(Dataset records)
◆ ◆ ◆ ◆ ◆ ◆ ◆

(* ===== verification/PalmOutput.v ===== *)
(** * plugins/palm: the answer of a Palm server reaches its client

    A client that keeps up gets the header of the server, the headers of the
    answer and its body, in chunks or as it is, however reading from the server
    and writing to the client interleave. *)
From stdpp Require Import gmap.
From S2P Require Import Prelude CString MkString MkMemory MkUtils MkTypes MkToc MkSession MkEpoll MkPlugin MkScheduler MkConfig MkResponse MkConnection.
From S2P Require Import MkSocket PluginState FcgiProtocol FcgiEnv Chunked PluginOutput PalmProtocol PalmVars Palm.
Local Open Scope Z_scope.

(** ** The first lines of an answer *)

(** A status line, its status of three digits, or none. *)
Definition palm_status_text (st : option (Z * bytes)) : bytes :=
  match st with Some (status, tail) => lit "Status: " ++ dec status ++ tail ++ crlf | None => [] end.
Definition palm_status_ok (st : option (Z * bytes)) (out : bytes) : Prop :=
  match st with
  | Some (status, tail) => 100 <= status < 1000 /\ 13 ∉ tail /\ 0 ∉ tail
  | None => take 8 out <> lit "Status: "
  end.
(** *** The list *)

(** The first request of the list with the property. *)
Fixpoint first_with (f : mk_palm_request -> bool) (s : palm_state) (l : list nat) : option nat :=
  match l with
  | [] => None
  | i :: l => match pm_heap s !! i with Some r => if f r then Some i else first_with f s l | None => first_with f s l end
  end.
Definition server_of (s : palm_state) (fd : Z) : option nat := first_with (fun r => palm_fd r =? fd) s (pm_list s).
Definition client_of (s : palm_state) (socket : Z) : option nat := first_with (fun r => client_fd r =? socket) s (pm_list s).

Lemma pr_find_first f s l w : (forall i, i ∈ l -> is_Some (pm_heap s !! i)) -> pr_find f l s w = Some (first_with f s l, s, w).
Proof.
  induction l as [|i l IH]; intros Hl; cbn [pr_find first_with]; [done|].
  destruct (Hl i) as [r Hr]; [left|]. erewrite P_bind_run by (by apply get_pr_run). rewrite Hr. case_if; [done|]. apply IH. intros j Hj. apply Hl. by right.
Qed.
Lemma server_run s fd w : palm_state_ok s -> mk_palm_request_get fd s w = Some (server_of s fd, s, w).
Proof. intros Hs. unfold mk_palm_request_get. erewrite P_bind_run by reflexivity. apply pr_find_first. intros i. apply Hs. Qed.
Lemma client_run s k w : palm_state_ok s -> mk_palm_request_get_by_http k s w = Some (client_of s k, s, w).
Proof. intros Hs. unfold mk_palm_request_get_by_http. erewrite P_bind_run by reflexivity. apply pr_find_first. intros i. apply Hs. Qed.

Lemma first_with_Some f s l i : first_with f s l = Some i -> i ∈ l /\ exists r, pm_heap s !! i = Some r /\ f r = true.
Proof.
  induction l as [|j l IH]; cbn [first_with]; [done|]. destruct (pm_heap s !! j) as [r|] eqn:E; [case_if|].
  - intros [= <-]. split; [left|eauto].
  - intros H. apply IH in H as [? ?]. split; [by right|done].
  - intros H. apply IH in H as [? ?]. split; [by right|done].
Qed.
Lemma first_with_None f s l : first_with f s l = None -> forall i r, i ∈ l -> pm_heap s !! i = Some r -> f r = false.
Proof.
  induction l as [|j l IH]; cbn [first_with]; intros H i r Hi Hr; [by apply elem_of_nil in Hi|]. apply elem_of_cons in Hi as [->|Hi].
  - rewrite Hr in H. by case_if_in H.
  - apply (IH) with (i := i); [|done|done]. destruct (pm_heap s !! j); [by case_if_in H|done].
Qed.

(** ** What the handlers do to it *)

Definition has (i : nat) (s : palm_state) : Prop := palm_state_ok s /\ is_Some (pm_heap s !! i).

Lemma get_pr_has i : triple (has i) (get_pr i) (fun r s => has i s /\ palm_bounds r).
Proof.
  intros s w r s' w' [Hs [x Hx]]. rewrite (get_pr_run s i x w Hx). intros [= <- <- <-]. split; [by split|by apply (pk_requests s Hs i)].
Qed.
Lemma put_pr_has i r : palm_bounds r -> triple (has i) (put_pr i r) (fun _ => has i).
Proof.
  intros Hr. apply triple_mod. intros s [Hs [x Hx]]. split; [by apply (palm_upd_ok s i x)|]. cbn. rewrite lookup_insert_eq. by eexists.
Qed.
Lemma mod_pr_has i f : (forall r, palm_bounds r -> palm_bounds (f r)) -> triple (has i) (mod_pr i f) (fun _ => has i).
Proof.
  intros Hf. eapply triple_bind; [apply get_pr_has|]. intros r. apply triple_fact. intros Hr. by apply put_pr_has, Hf.
Qed.

Lemma server_triple fd : triple palm_state_ok (mk_palm_request_get fd) (fun o s => palm_state_ok s /\ o = server_of s fd).
Proof. intros s w o s' w' Hs. rewrite server_run by done. by intros [= <- <- <-]. Qed.
Lemma client_triple k : triple palm_state_ok (mk_palm_request_get_by_http k) (fun o s => palm_state_ok s /\ o = client_of s k).
Proof. intros s w o s' w' Hs. rewrite client_run by done. by intros [= <- <- <-]. Qed.

Lemma first_has f s i : palm_state_ok s -> first_with f s (pm_list s) = Some i -> has i s.
Proof. intros Hs H. apply first_with_Some in H as (_ & r & Hr & _). split; [done|by eexists]. Qed.

(** Steps on a request that is in memory. *)
Ltac hret := first [apply (triple_ret _ (fun _ => has _)) | eapply triple_pre; [|apply (triple_ret _ (fun _ => has _))]; tauto].
Ltac hget := eapply triple_bind; [apply get_pr_has|]; intros ?; apply triple_fact; intros ?.
Ltac hmod := eapply triple_bind; [apply mod_pr_has; intros ? []; by split|]; intros ?.

Section WithEnv.
Context `{env : Env} `{peers : PeerNames} `{globals : PalmGlobals}.

Lemma palm_update_ok fd i : triple (has i) (mk_palm_request_update fd i) (fun _ => palm_state_ok).
Proof.
  unfold mk_palm_request_update. eapply (triple_bind _ _ _ (fun o s => has i s /\ o = server_of s fd)).
  - intros s w o s' w' [Hs Hi]. rewrite server_run by done. intros [= <- <- <-]. by split.
  - intros [j|]; [|eapply triple_pre; [|apply (triple_ret _ (fun _ => palm_state_ok))]; intros s [[? _] _]; done].
    eapply (triple_bind _ _ _ (fun _ => has j)).
    + intros s w r s' w' [[Hs [x Hx]] Hj]. rewrite (get_pr_run s i x w Hx). intros [= <- <- <-]. by eapply first_has.
    + intros r. eapply triple_post; [apply mod_pr_has; intros ? []; by split|]. by intros ? s [? _].
Qed.
(** * PixelSheets: the cell store, the column letters and the formula engine

    A shallow embedding of the spreadsheet application.

    - [Columns]: the column-letter renderers of the grid
      ([getColumnLetter] in ResizableGrid.tsx) and of the pages
      (the inline [String.fromCharCode(64 + column)] of spreadsheet.tsx).
    - [Store]: the cell collection of [JsonFileStorage] (json-storage.ts):
      [getCell], [createCell], [updateCell], [updateCellByPosition], the
      sample data, and the client write path ([handleCellUpdate],
      [getCellValue]).
    - [Engine]: the formula engine (client/src/lib/formula-engine.ts), which
      the application imports but whose file is not part of the sources
      at hand; it is modelled from the specification. *)

From Stdlib Require Import ZArith NArith List Lia.
From Stdlib Require Import QArith Qcanon Ascii String.
From Equations Require Import Equations.
From stdpp Require Import base option list strings gmap sets.

Set Default Proof Using "Type".
Local Open Scope Z_scope.

(* ===================================================================== *)
(** * Column letters *)
(* ===================================================================== *)

Module Columns.

(** A JavaScript string is a sequence of UTF-16 code units. *)
Definition jsstring := list N.

(** [String.fromCharCode(n)]: one code unit, [n] taken modulo 2^16. *)
Definition fromCharCode (n : N) : jsstring := [(n mod 65536)%N].

(** The loop of [getColumnLetter]:
<<
    let result = "";
    while (col > 0) {
      col--;
      result = String.fromCharCode(65 + (col % 26)) + result;
      col = Math.floor(col / 26);
    }
    return result;
>>
    The loop state is the pair [(col, result)]. *)
Equations? columnLoop (col : N) (result : jsstring) : jsstring
  by wf (N.to_nat col) lt :=
  columnLoop N0 result := result;
  columnLoop (Npos p) result :=
    columnLoop ((Npos p - 1) / 26)%N
               (fromCharCode (65 + (Npos p - 1) mod 26)%N ++ result).
Proof.
  assert (H : ((N.pos p - 1) / 26 <= N.pos p - 1)%N)
    by (apply N.Div0.div_le_upper_bound; lia).
  lia.
Qed.

Definition getColumnLetter (col : N) : jsstring := columnLoop col [].





End Columns.

(* ===================================================================== *)
(** * The cell store (JsonFileStorage) *)
(* ===================================================================== *)

Module Store.

(** [dataType] of a cell: ["text" | "number" | "formula"]. *)
Inductive DataType := text | number | formula.

#[global] Instance DataType_eq_dec : EqDecision DataType.
Proof. solve_decision. Defined.

(** Cell formatting is an opaque JSON object for the store. *)
Definition Formatting := list (string * string).

(** A stored cell. Numbers ([id], [sheetId], [row], [column], the dates)
    are integer-valued. [cell_value] and [cell_formula] are [None] when
    the property is undefined or null. [cell_calculated_value] is the
    optional property the grid probes with ['calculated_value' in cell]. *)
Record Cell := mkCell {
  cell_id : Z;
  cell_sheetId : Z;
  cell_row : Z;
  cell_column : Z;
  cell_value : option string;
  cell_formula : option string;
  cell_dataType : DataType;
  cell_formatting : option Formatting;
  cell_createdAt : Z;
  cell_updatedAt : Z;
  cell_calculated_value : option string
}.

(** [InsertCell]: what [createCell] receives. *)
Record InsertCell := mkInsertCell {
  ins_sheetId : Z;
  ins_row : Z;
  ins_column : Z;
  ins_value : option string;
  ins_formula : option string;
  ins_dataType : DataType;
  ins_formatting : option Formatting
}.

(** [Partial<Cell>]: every property of a cell may be present or absent.
    [None] is an absent key; for the nullable properties [Some None] is a
    key that is present with the value null (or undefined). *)
Record Updates := mkUpdates {
  u_id : option Z;
  u_sheetId : option Z;
  u_row : option Z;
  u_column : option Z;
  u_value : option (option string);
  u_formula : option (option string);
  u_dataType : option DataType;
  u_formatting : option (option Formatting);
  u_createdAt : option Z;
  u_updatedAt : option Z
}.

(** The part of the storage object the cell methods touch:
    [this.data.cells] and [this.counters.cells]. Writing the collection to
    disk ([saveData]) does not change either. *)
Record Storage := mkStorage {
  cells : list Cell;
  counters_cells : Z
}.

(** A method either returns or throws an [Error] with a message. *)
Inductive result (A : Type) :=
| Ok (a : A)
| Throw (msg : string).
Arguments Ok {A} a.
Arguments Throw {A} msg.

(** The predicate of [getCell]:
    [c.sheetId === sheetId && c.row === row && c.column === column]. *)
Definition atPosition (sheetId row column : Z) (c : Cell) : Prop :=
  cell_sheetId c = sheetId ∧ cell_row c = row ∧ cell_column c = column.

#[global] Instance atPosition_dec sheetId row column c :
  Decision (atPosition sheetId row column c).
Proof. unfold atPosition. apply _. Defined.

(** [getCell]: [this.data.cells.find(...)], the first match. *)
Definition getCell (st : Storage) (sheetId row column : Z) : option Cell :=
  snd <$> list_find (atPosition sheetId row column) (cells st).

(** [getCellsBySheet]: [this.data.cells.filter(c => c.sheetId === sheetId)]. *)
Definition getCellsBySheet (st : Storage) (sheetId : Z) : list Cell :=
  filter (fun c => cell_sheetId c = sheetId) (cells st).

(** [createCell]:
<<
    const cell = { id: this.counters.cells++, ...insertCell,
                   createdAt: new Date(), updatedAt: new Date() };
    this.data.cells.push(cell);
    return cell;
>>
    [now] is the value of [new Date()]. *)
Definition createCell (st : Storage) (ins : InsertCell) (now : Z)
  : Storage * Cell :=
  let cell := {| cell_id := counters_cells st;
                 cell_sheetId := ins_sheetId ins;
                 cell_row := ins_row ins;
                 cell_column := ins_column ins;
                 cell_value := ins_value ins;
                 cell_formula := ins_formula ins;
                 cell_dataType := ins_dataType ins;
                 cell_formatting := ins_formatting ins;
                 cell_createdAt := now;
                 cell_updatedAt := now;
                 cell_calculated_value := None |} in
  ({| cells := cells st ++ [cell];
      counters_cells := counters_cells st + 1 |}, cell).

(** [{ ...cell, ...updates, updatedAt: new Date() }]: the keys present in
    [updates] replace those of the cell, then [updatedAt] is set. *)
Definition spread (c : Cell) (u : Updates) (now : Z) : Cell :=
  {| cell_id := default (cell_id c) (u_id u);
     cell_sheetId := default (cell_sheetId c) (u_sheetId u);
     cell_row := default (cell_row c) (u_row u);
     cell_column := default (cell_column c) (u_column u);
     cell_value := default (cell_value c) (u_value u);
     cell_formula := default (cell_formula c) (u_formula u);
     cell_dataType := default (cell_dataType c) (u_dataType u);
     cell_formatting := default (cell_formatting c) (u_formatting u);
     cell_createdAt := default (cell_createdAt c) (u_createdAt u);
     cell_updatedAt := now;
     cell_calculated_value := cell_calculated_value c |}.

(** [updateCell]:
<<
    const index = this.data.cells.findIndex(c => c.id === id);
    if (index === -1) throw new Error("Cell not found");
    this.data.cells[index] = { ...this.data.cells[index], ...updates,
                               updatedAt: new Date() };
    return this.data.cells[index];
>> *)
Definition updateCell (st : Storage) (id : Z) (u : Updates) (now : Z)
  : result (Storage * Cell) :=
  match list_find (fun c => cell_id c = id) (cells st) with
  | None => Throw "Cell not found"
  | Some (index, c) =>
      let c' := spread c u now in
      Ok ({| cells := <[index := c']> (cells st);
             counters_cells := counters_cells st |}, c')
  end.

(** [updateCellByPosition]:
<<
    const existingCell = await this.getCell(sheetId, row, column);
    if (existingCell) {
      return this.updateCell(existingCell.id, updates);
    } else {
      return this.createCell({ sheetId, row, column,
        value: updates.value, formula: updates.formula,
        dataType: updates.dataType || "text",
        formatting: updates.formatting });
    }
>> *)
Definition updateCellByPosition (st : Storage) (sheetId row column : Z)
    (u : Updates) (now : Z) : result (Storage * Cell) :=
  match getCell st sheetId row column with
  | Some existingCell => updateCell st (cell_id existingCell) u now
  | None =>
      Ok (createCell st
            {| ins_sheetId := sheetId;
               ins_row := row;
               ins_column := column;
               ins_value := mjoin (u_value u);
               ins_formula := mjoin (u_formula u);
               ins_dataType := default text (u_dataType u);
               ins_formatting := mjoin (u_formatting u) |} now)
  end.

(** An update object without any key. *)
Definition noUpdates : Updates :=
  {| u_id := None; u_sheetId := None; u_row := None; u_column := None;
     u_value := None; u_formula := None; u_dataType := None;
     u_formatting := None; u_createdAt := None; u_updatedAt := None |}.

(** ** The sample data *)

(** The rows of [sampleCells] in [initializeSampleData]:
    (row, column, value, dataType, formula). *)
Definition sampleCells : list (Z * Z * string * DataType * option string) :=
  [ (1, 1, "Revenue", text, None);
    (1, 2, "50000", number, None);
    (1, 3, "55000", number, None);
    (2, 1, "Expenses", text, None);
    (2, 2, "35000", number, None);
    (2, 3, "38000", number, None);
    (3, 1, "Profit", text, None);
    (3, 2, "=B1-B2", formula, Some "=B1-B2");
    (3, 3, "=C1-C2", formula, Some "=C1-C2") ].

(** The body of [sampleCells.forEach]: build the cell with the next id and
    push it. [sheet] is the id of the sample sheet. *)
Definition pushSampleCell (sheet now : Z) (st : Storage)
    (cellData : Z * Z * string * DataType * option string) : Storage :=
  let '(r, c, v, dt, f) := cellData in
  {| cells := cells st ++
       [ {| cell_id := counters_cells st;
            cell_sheetId := sheet;
            cell_row := r;
            cell_column := c;
            cell_value := Some v;
            cell_formula := f;
            cell_dataType := dt;
            cell_formatting := Some [];
            cell_createdAt := now;
            cell_updatedAt := now;
            cell_calculated_value := None |} ];
     counters_cells := counters_cells st + 1 |}.

(** A new storage object: no cells, the counter at 1. *)
Definition emptyStorage : Storage := {| cells := []; counters_cells := 1 |}.

(** The cells after [initializeSampleData]; the sample sheet is the first
    sheet, with id 1. *)
Definition sampleStorage (now : Z) : Storage :=
  fold_left (pushSampleCell 1 now) sampleCells emptyStorage.

(** ** The client write path *)

Section Client.

(** [isNaN(Number(value))] of the JavaScript runtime. *)
Variable isNaN_Number : string -> bool.

Definition startsWithEq (value : string) : bool :=
  match value with
  | String "="%char _ => true
  | _ => false
  end.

◆ ◆ ◆ ◆ ◆ ◆ ◆

**YOUR TASK:** All that is wanted is the stretch of lines above from the one containing "cell_sheetId := default" through the one containing "cell_dataType := default", duplicated exactly.

**ANSWER BOX:**
     cell_sheetId := default (cell_sheetId c) (u_sheetId u);
     cell_row := default (cell_row c) (u_row u);
     cell_column := default (cell_column c) (u_column u);
     cell_value := default (cell_value c) (u_value u);
     cell_formula := default (cell_formula c) (u_formula u);
     cell_dataType := default (cell_dataType c) (u_dataType u);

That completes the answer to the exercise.